There are different types of skull fractures. An isolated skull fracture may not be a very serious injury, but the fact that there was enough of a blow to cause a skull fracture makes the possibility of brain trauma a serious situation.
In skull fractures, the patient is at risk of having the brain bruised by broken or shattered fragments of the skull. The danger of damaging the blood vessels in your head is also a possibility with skull fractures.
Patients with head injuries or skull fractures are at danger of having severe or intracranial hematomas if the fracture was over a major blood vessel. Compound skull fractures, where the skin is broken are also very serious.

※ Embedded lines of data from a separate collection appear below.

(** C8.  At every point of every run, a confirmation line in the trace has
    the write of [output_<month>.parquet] before it; and in a run whose
    write fails with [OSError], no confirmation line is printed at any
    point. *)
Theorem write_precedes_confirmation (e : env) (fs : gmap string Pd.DataFrame) :
  (forall k m i,
     trace (run_upto k e fs).2 !! i = Some (Printed (hello m)) ->
     exists j, (j < i)%nat /\
       trace (run_upto k e fs).2 !! j = Some (Written (output_path m) (table m))) /\
  ((run e fs).1 = Some OSError ->
   forall k m, Printed (hello m) ∉ trace (run_upto k e fs).2).
Proof.
  split.
  - intros k m i Hi.
    pose proof (run_upto_prefix k e fs) as Hpre.
    pose proof (prefix_lookup_Some _ _ _ _ Hi Hpre) as Hfin.
    assert (Hlen : (i < length (trace (run_upto k e fs).2))%nat)
      by (eapply lookup_lt_Some; exact Hi).
    assert (Hat : i = 3%nat /\
              trace (run e fs).2 !! 2%nat = Some (Written (output_path m) (table m))).
    { revert Hfin. rewrite run_cases.
      destruct (argv e !! 1%nat) as [a |];
        [destruct (Py.int a) as [m' |];
          [destruct (Pd.storable (table m'));
            [destruct (writable e (output_path m')) |] |] |];
        cbn [snd trace finished previewed echoed];
        destruct i as [| [| [| [| i]]]]; cbn [lookup list_lookup]; intros H;
        first
          [ apply Some_Printed_inj, eq_sym in H;
            first [ now apply hello_not_args in H
                  | now apply hello_not_preview in H
                  | apply hello_inj in H as ->; now split ]
          | discriminate H ]. }
    destruct Hat as [-> Hw]. exists 2%nat. split; [lia |].
    destruct Hpre as [rest Hrest]. rewrite Hrest in Hw.
    rewrite lookup_app_l in Hw by lia. exact Hw.
  - intros Herr k m Hin.
    pose proof (run_upto_prefix k e fs) as [rest Hrest].
    assert (Hfin : Printed (hello m) ∈ trace (run e fs).2)
      by (rewrite Hrest; set_solver).
    revert Herr Hfin. rewrite run_cases.
    destruct (argv e !! 1%nat) as [a |]; [| discriminate].
    destruct (Py.int a) as [m' |]; [| discriminate].
    destruct (Pd.storable (table m')); [| discriminate].
    destruct (writable e (output_path m')); [discriminate |].
    intros _. cbn [previewed trace snd].
    rewrite !elem_of_cons, elem_of_nil. intros [H | [H | []]]; apply Printed_inj in H.
    + now apply hello_not_args in H.
    + now apply hello_not_preview in H.
Qed.

(** C9.  The echo of the argument list, ["args "] followed by the list
    between brackets with each argument as [repr] shows it, is printed
    before the argument is parsed, whatever the arguments are; so a run
    that stops because argument 1 is absent or not convertible to an
    integer has written that one line to standard output, and no file. *)
Theorem echo_precedes_argument_error (e : env) (fs : gmap string Pd.DataFrame) :
  stdout (run_upto 2 e fs).2
    = ["args [" +:+ Py.join ", " (map Py.repr_str (argv e)) +:+ "]"] /\
  ((argv e !! 1%nat = None \/ exists a, argv e !! 1%nat = Some a /\ Py.int a = None) ->
   (run e fs).1 <> None /\
   stdout (run e fs).2
     = ["args [" +:+ Py.join ", " (map Py.repr_str (argv e)) +:+ "]"] /\
   trace (run e fs).2
     = [Printed ("args [" +:+ Py.join ", " (map Py.repr_str (argv e)) +:+ "]")] /\
   files (run e fs).2 = fs).
Proof.
  split; [reflexivity |].
  intros H. rewrite run_cases.
  destruct H as [-> | (a & -> & ->)]; now split_and!.
Qed.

Many of these situations with skull fractures can limit the blood flow to the brain, possible causing severe complications or death.

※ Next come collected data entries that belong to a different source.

(** * Labelled block-sparse tensor maps: a shallow embedding

    The development follows the Python sources of the repository:
    - [operations/_dispatch.py] (both generations of the module): the
      run-time dispatch over the two array backends;
    - [operations/divide.py]: element-wise division with gradients;
    - [operations/allclose.py]: comparison of tensor maps;
    - [tests/tensor.py]: the behaviour expected from the core container
      (block selection, [keys_to_properties], [keys_to_samples]).

    Array entries are exact rationals extended with the two infinities and
    NaN; rounding and signed zeros are not represented.  An array of shape
    [(n_samples, *components, n_properties)] is a list of rows, a row being a
    list (flattened component axes, row-major) of lists of entries (the
    property axis). *)

From Stdlib Require Import QArith Qcanon Qcabs Bool List ZArith Lia String
  DecimalString Sorting.Sorted Sorting.Permutation.
Import ListNotations.

Set Warnings "-register-all".
Set Implicit Arguments.

Open Scope string_scope.
Open Scope list_scope.

(** ** Exceptions and results *)

Inductive exn : Type :=
| TypeError (msg : string)
| ValueError (msg : string)
| IndexError (msg : string)
| AttributeError (msg : string)
| NotImplementedError (msg : string)
| AssertionError
| NotEqualError (msg : string) (cause : option exn)
| ShapeMismatchError
| DuplicateKeyError
| LengthMismatchError
| InconsistentMetadataError
| NoMatchError (msg : string)
| AmbiguousMatchError (msg : string)
| TooManyArgumentsError (msg : string)
| NotFoundError (msg : string)
| DuplicateGradientError
| GradientShapeMismatchError.

Inductive result (A : Type) : Type :=
| Ok (a : A)
| Raise (e : exn).

Arguments Ok {A} a.
Arguments Raise {A} e.

Definition bindR {A B : Type} (m : result A) (k : A -> result B) : result B :=
  match m with
  | Ok a => k a
  | Raise e => Raise e
  end.

Notation "x <- m ;; k" := (bindR m (fun x => k))
  (at level 61, m at next level, right associativity).

Fixpoint mapR {A B : Type} (f : A -> result B) (l : list A) : result (list B) :=
  match l with
  | [] => Ok []
  | x :: l' => y <- f x ;; ys <- mapR f l' ;; Ok (y :: ys)
  end.

Fixpoint foldR {A S : Type} (f : S -> A -> result S) (l : list A) (s : S)
  : result S :=
  match l with
  | [] => Ok s
  | x :: l' => s' <- f s x ;; foldR f l' s'
  end.

(** What a call did, in order: the operations record each metadata check
    and each array kernel they run. *)
Inductive event : Type :=
| Validation (fn : string)
| Kernel (fn : string).

Definition M (A : Type) : Type := (list event * result A)%type.

Definition trace {A : Type} (m : M A) : list event := fst m.
Definition outcome {A : Type} (m : M A) : result A := snd m.

Definition retM {A : Type} (a : A) : M A := ([], Ok a).
Definition raiseM {A : Type} (e : exn) : M A := ([], Raise e).
Definition liftM {A : Type} (r : result A) : M A := ([], r).
Definition validation {A : Type} (fn : string) (r : result A) : M A :=
  ([Validation fn], r).
Definition kernel {A : Type} (fn : string) (r : result A) : M A :=
  ([Kernel fn], r).

Definition bindM {A B : Type} (m : M A) (k : A -> M B) : M B :=
  match m with
  | (t, Ok a) => let '(t', r) := k a in (t ++ t', r)
  | (t, Raise e) => (t, Raise e)
  end.

Notation "x <~ m ;; k" := (bindM m (fun x => k))
  (at level 61, m at next level, right associativity).

(** [try: m except NotEqualError as e: h e] *)
Definition catch_NotEqualError {A : Type} (m : M A) (h : exn -> M A) : M A :=
  match m with
  | (t, Raise (NotEqualError msg c)) =>
      let '(t', r) := h (NotEqualError msg c) in (t ++ t', r)
  | _ => m
  end.

(** [try: m except ValueError as e: h e] *)
Definition catch_ValueError {A : Type} (m : M A) (h : exn -> M A) : M A :=
  match m with
  | (t, Raise (ValueError msg)) =>
      let '(t', r) := h (ValueError msg) in (t ++ t', r)
  | _ => m
  end.

Fixpoint forM {A B : Type} (f : A -> M B) (l : list A) : M (list B) :=
  match l with
  | [] => retM []
  | x :: l' => y <~ f x ;; ys <~ forM f l' ;; retM (y :: ys)
  end.

Fixpoint foldM {A S : Type} (f : S -> A -> M S) (l : list A) (s : S) : M S :=
  match l with
  | [] => retM s
  | x :: l' => s' <~ f s x ;; foldM f l' s'
  end.

(** The text of an exception, [str(e)]. *)
Definition exn_message (e : exn) : string :=
  match e with
  | TypeError m | ValueError m | IndexError m | AttributeError m
  | NotImplementedError m | NotEqualError m _ | NoMatchError m
  | AmbiguousMatchError m | TooManyArgumentsError m | NotFoundError m => m
  | AssertionError => ""
  | ShapeMismatchError => "shape mismatch"
  | DuplicateKeyError => "duplicate key"
  | LengthMismatchError => "length mismatch"
  | InconsistentMetadataError => "inconsistent metadata"
  | DuplicateGradientError => "duplicate gradient"
  | GradientShapeMismatchError => "gradient shape mismatch"
  end.

Definition Z_to_string (z : Z) : string := NilZero.string_of_int (Z.to_int z).
Definition nat_to_string (n : nat) : string := Z_to_string (Z.of_nat n).

Fixpoint join (sep : string) (l : list string) : string :=
  match l with
  | [] => ""
  | [s] => s
  | s :: l' => s ++ sep ++ join sep l'
  end.

(** [str] of a key taken from a tensor map, which prints like a tuple:
    [(0,)], [(2, 3)]. *)
Definition tuple_str (row : list Z) : string :=
  match row with
  | [z] => "(" ++ Z_to_string z ++ ",)"
  | _ => "(" ++ join ", " (map Z_to_string row) ++ ")"
  end.

(** ** Array entries *)

Inductive fval : Type :=
| NaN
| Inf (negative : bool)
| Fin (q : Qc).

Definition Qc_is_zero (q : Qc) : bool := Qeq_bool q 0.
Definition Qc_is_neg (q : Qc) : bool := negb (Qle_bool 0 q).

Definition fzero : fval := Fin (Q2Qc 0).

Definition fneg (x : fval) : fval :=
  match x with
  | NaN => NaN
  | Inf s => Inf (negb s)
  | Fin q => Fin (- q)%Qc
  end.

Definition fadd (x y : fval) : fval :=
  match x, y with
  | NaN, _ | _, NaN => NaN
  | Inf s, Inf t => if Bool.eqb s t then Inf s else NaN
  | Inf s, Fin _ => Inf s
  | Fin _, Inf t => Inf t
  | Fin a, Fin b => Fin (a + b)%Qc
  end.

Definition fsub (x y : fval) : fval := fadd x (fneg y).

Definition fmul (x y : fval) : fval :=
  match x, y with
  | NaN, _ | _, NaN => NaN
  | Inf s, Inf t => Inf (xorb s t)
  | Inf s, Fin b => if Qc_is_zero b then NaN else Inf (xorb s (Qc_is_neg b))
  | Fin a, Inf t => if Qc_is_zero a then NaN else Inf (xorb (Qc_is_neg a) t)
  | Fin a, Fin b => Fin (a * b)%Qc
  end.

Skull fractures can be depressed, comminuted, linear or diastatic. The most common skull fractures are linear skull fractures. Of patients with a severe head injury, 69% of them develop linear skull fractures.
The most common causes of linear skull fractures are forces widely distributed causing the area around the skull to fall inward while the area around it buckles outward. In rare cases, linear skull fractures can develop if there is swelling of the brain.
Diastatic fractures are linear fractures when the skull bones separate at the sutures of the skull as in young children whole bones in the skull are not fully fused yet. They are often caused by an impact with something wide and hard like a wall.
Comminuted skull fractures occur when the bone in the skull is shattered and broken in many places. These are very serious as they can cause small piece of bone to lacerate the brain.
Another serious type of skull fractures is depressed skull fractures. These are actually comminuted fractures but the broken bones in the skull are displaced inward increasing the risk of pressure on the brain because of the damage to the tissues.
If the dura mater in the head is torn, the skull fractures are complex depressed fractures that require surgery to remove the bones from the brain.
Basiliar skull fractures occur when the broken bones occur at the base of the skull, which is where they get their name. They are uncommon, only occurring in 4% of head injury patients. They require a lot of force unlike some of the other skull fractures.
As with all skull fractures, they are serious and should receive medical treatment immediately.